### Assignment
Filter the records below down to lines containing "bool".

[[ Dataset records open ]]

(* ===== verification/FinalityLoop.v ===== *)
(** * relays/finality/src/finality_loop.rs: the finality relay

    The loop that submits headers with their finality proofs to the target chain: how the
    missing headers are read, which header is selected, how the proofs of the stream are
    buffered, and the loop itself.  The two clients are parameters of one iteration, which
    reads each of them at one moment.  Durations are not modelled. *)

From S2P Require Import Prelude RuntimePrimitives RelayUtils.
From stdpp Require Import base numbers list relations.
Local Open Scope Z_scope.

(** ** [slice::binary_search_by_key]

    [inl] is the index of an element with the key, [inr] the index where it could be
    inserted. *)
Fixpoint binary_search_loop {A : Type} (fuel : nat) (f : A -> Z) (l : list A) (key : Z)
  (left right : nat) : nat + nat :=
  match fuel with
  | O => inr left
  | S fuel =>
      if (left <? right)%nat then
        let mid := (left + (right - left) / 2)%nat in
        match l !! mid with
        | Some x =>
            match f x ?= key with
            | Lt => binary_search_loop fuel f l key (mid + 1) right
            | Gt => binary_search_loop fuel f l key left mid
            | Eq => inl mid
            end
        | None => inr left
        end
      else inr left
  end.

Definition binary_search_by_key {A : Type} (f : A -> Z) (l : list A) (key : Z) : nat + nat :=
  binary_search_loop (S (length l)) f l key 0 (length l).

(** [FinalitySyncParams]; the interval and the stall timeout are durations. *)
Record FinalitySyncParams := SyncParams {
  recent_finality_proofs_limit : nat;
  only_mandatory_headers : bool;
}.

(** ** Clients and errors *)

(** [SourceHeader] and [FinalityProof]. *)
Class FinalitySyncPipeline (Header FinalityProof Hash : Type) := {
  source_header_number : Header -> Z;
  source_header_hash : Header -> Hash;
  is_mandatory : Header -> bool;
  target_header_number : FinalityProof -> Z;
}.

Inductive FinalityError (SE TE : Type) :=
| SourceError (e : SE)
| TargetError (e : TE)
| MissingMandatoryFinalityProof (number : Z).
Arguments SourceError {SE TE} _.
Arguments TargetError {SE TE} _.
Arguments MissingMandatoryFinalityProof {SE TE} _.

Section FinalityLoop.
Context {Header FinalityProof Hash SE TE : Type}.
Context `{!FinalitySyncPipeline Header FinalityProof Hash} `{EqDecision Hash}.
Context `{SE_class : MaybeConnectionError SE} `{TE_class : MaybeConnectionError TE}.
Abbreviation Error := (FinalityError SE TE).

(** [Error::fail_if_connection_error]. *)
Definition error_fail_if_connection_error (e : Error) : outcome FailedClient unit :=
  match e with
  | SourceError error => if is_connection_error error then Err FailedSource else Ok tt
  | TargetError error => if is_connection_error error then Err FailedTarget else Ok tt
  | MissingMandatoryFinalityProof _ => Ok tt
  end.

(** ** The stream of proofs *)

(** What the stream can give without waiting, and whether it ends then. *)
Record RestartableFinalityProofsStream := ProofsStream {
  needs_restart : bool;
  ready_proofs : list FinalityProof;
  stream_ended : bool;
}.

Definition next (s : RestartableFinalityProofsStream) :
  option FinalityProof * RestartableFinalityProofsStream :=
  match ready_proofs s with
  | finality_proof :: rest =>
      (Some finality_proof, ProofsStream (needs_restart s) rest (stream_ended s))
  | [] =>
      if stream_ended s then (None, ProofsStream true [] true)
      else (None, s)
  end.

Definition from_stream (ready : list FinalityProof) (ended : bool) :
  RestartableFinalityProofsStream := ProofsStream false ready ended.

(** [restart_if_scheduled]: [raw] is the answer of [source_client.finality_proofs()]. *)
Definition restart_if_scheduled (raw : list FinalityProof * bool + SE)
  (s : RestartableFinalityProofsStream) : outcome FailedClient RestartableFinalityProofsStream :=
  if needs_restart s then
    match raw with
    | inl (ready, ended) => Ok (from_stream ready ended)
    | inr _ => Err FailedSource
    end
  else Ok s.

Abbreviation FinalityProofs := (list (Z * FinalityProof)).

(** The loop of [read_finality_proofs_from_stream]. *)
Fixpoint read_proofs_loop (fuel : nat) (s : RestartableFinalityProofsStream)
  (recent_finality_proofs : FinalityProofs) : RestartableFinalityProofsStream * FinalityProofs :=
  match fuel, next s with
  | S fuel, (Some finality_proof, s) =>
      read_proofs_loop fuel s
        (recent_finality_proofs ++ [(target_header_number finality_proof, finality_proof)])
  | _, (_, s) => (s, recent_finality_proofs)
  end.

[[ Dataset records closed ]]

### Response to the task
  only_mandatory_headers : bool;
  is_mandatory : Header -> bool;
  needs_restart : bool;
  stream_ended : bool;
Definition from_stream (ready : list FinalityProof) (ended : bool) :
Definition restart_if_scheduled (raw : list FinalityProof * bool + SE)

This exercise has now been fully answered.